Since now forsooth most of our gentry crowd into town, abandoning the sickle and the plough and prefer to exercise their hands in the theatre and the circus rather than in the corn field and the vineyard, it has resulted that we must fain buy the very corn that fills our bellies and have it hauled in for us, yea, out of Africa and Sardinia, while we bring home the vintage in s.h.i.+ps from the islands of Cos and Chios!
And so it has happened that those lands which the shepherds who founded the city taught their children to cultivate are now, by their later descendants, converted again from corn fields back to pastures, thus in their greed of gain violating even the law, since they fail to distinguish the difference between agriculture and grazing.[106] For a shepherd is one thing and a ploughman another, nor for all that he may feed his stock on farm land is a drover the same as a teamster: herded cattle, indeed, do nothing to create what grows in the land, but destroy it with their teeth, while the yoked ox on the contrary conduces to the maturity of grain in the corn fields and forage in the fallow land. The practice and the art of the farmer is one thing, I say; that of the shepherd another; the farmer's object being that what ever may be produced by cultivating the land should yield a profit; that of the shepherd to make his profit from the increase of his flock; and yet the relation between them is intimate because it is much more desirable for a farmer to feed his forage on the land than to sell it, and a herd of cattle is the best source of supply of that which is the most available food of growing plants, namely, manure:[107]

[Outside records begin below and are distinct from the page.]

(** * PortfolioSentinel: indicator engine and scoring engine

    Shallow embedding of [indicators.py] and [scoring.py].  Python floats are
    modelled as rationals [Q]; every float division goes through [pdiv],
    which raises [ZeroDivisionError] on a zero denominator as Python does.
    Dictionaries become records whose optional fields are [option] (a key
    that is absent), and a dictionary that may be empty or missing is an
    [option] record ([None] is the falsy empty dict). *)

From Stdlib Require Import QArith Qround Qabs ZArith List Bool Lia Lqa.
Import ListNotations.
Open Scope Q_scope.

(** ** Python runtime helpers *)

Inductive exn : Type :=
| ZeroDivisionError
| AttributeError
| TypeError
| IndexError.

Inductive res (A : Type) : Type :=
| Ok (a : A)
| Err (e : exn).
Arguments Ok {A} a.
Arguments Err {A} e.

Definition bind {A B : Type} (m : res A) (k : A -> res B) : res B :=
  match m with
  | Ok a => k a
  | Err e => Err e
  end.

Notation "'let*' x ':=' m 'in' k" := (bind m (fun x => k))
  (at level 200, x name, m at level 100, k at level 200).

(** [a < b], [a <= b], [a == b] and [bool(x)] on Python numbers. *)
Definition qlt (a b : Q) : bool := negb (Qle_bool b a).
Definition qle (a b : Q) : bool := Qle_bool a b.
Definition truthy (x : Q) : bool := negb (Qeq_bool x 0).

(** [d.get(k, default)] for a key that may be absent. *)
Definition get_or {A : Type} (o : option A) (d : A) : A :=
  match o with
  | Some x => x
  | None => d
  end.

(** [a / b] on floats. *)
Definition pdiv (a b : Q) : res Q :=
  if Qeq_bool b 0 then Err ZeroDivisionError else Ok (Qred (a / b)).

so it follows that whoever has a farm ought to practise both arts, that of agriculture and that of grazing cattle, indeed, also that of feeding game, as is done at our country houses, since no little profit may be derived from aviaries and rabbit warrens and fish ponds.
And since I have written a book concerning the first of these occupations--that of the husbandry of agriculture--for my wife Fundania because of her interest in that subject, now, my dear Turranius Niger, I write this one on the husbandry of live stock for you, who are so keen a stock fancier that you are a frequent attendant at the cattle market at Macri Campi, where, by your fortunate speculations, you have found means to make provision for many crying expenses.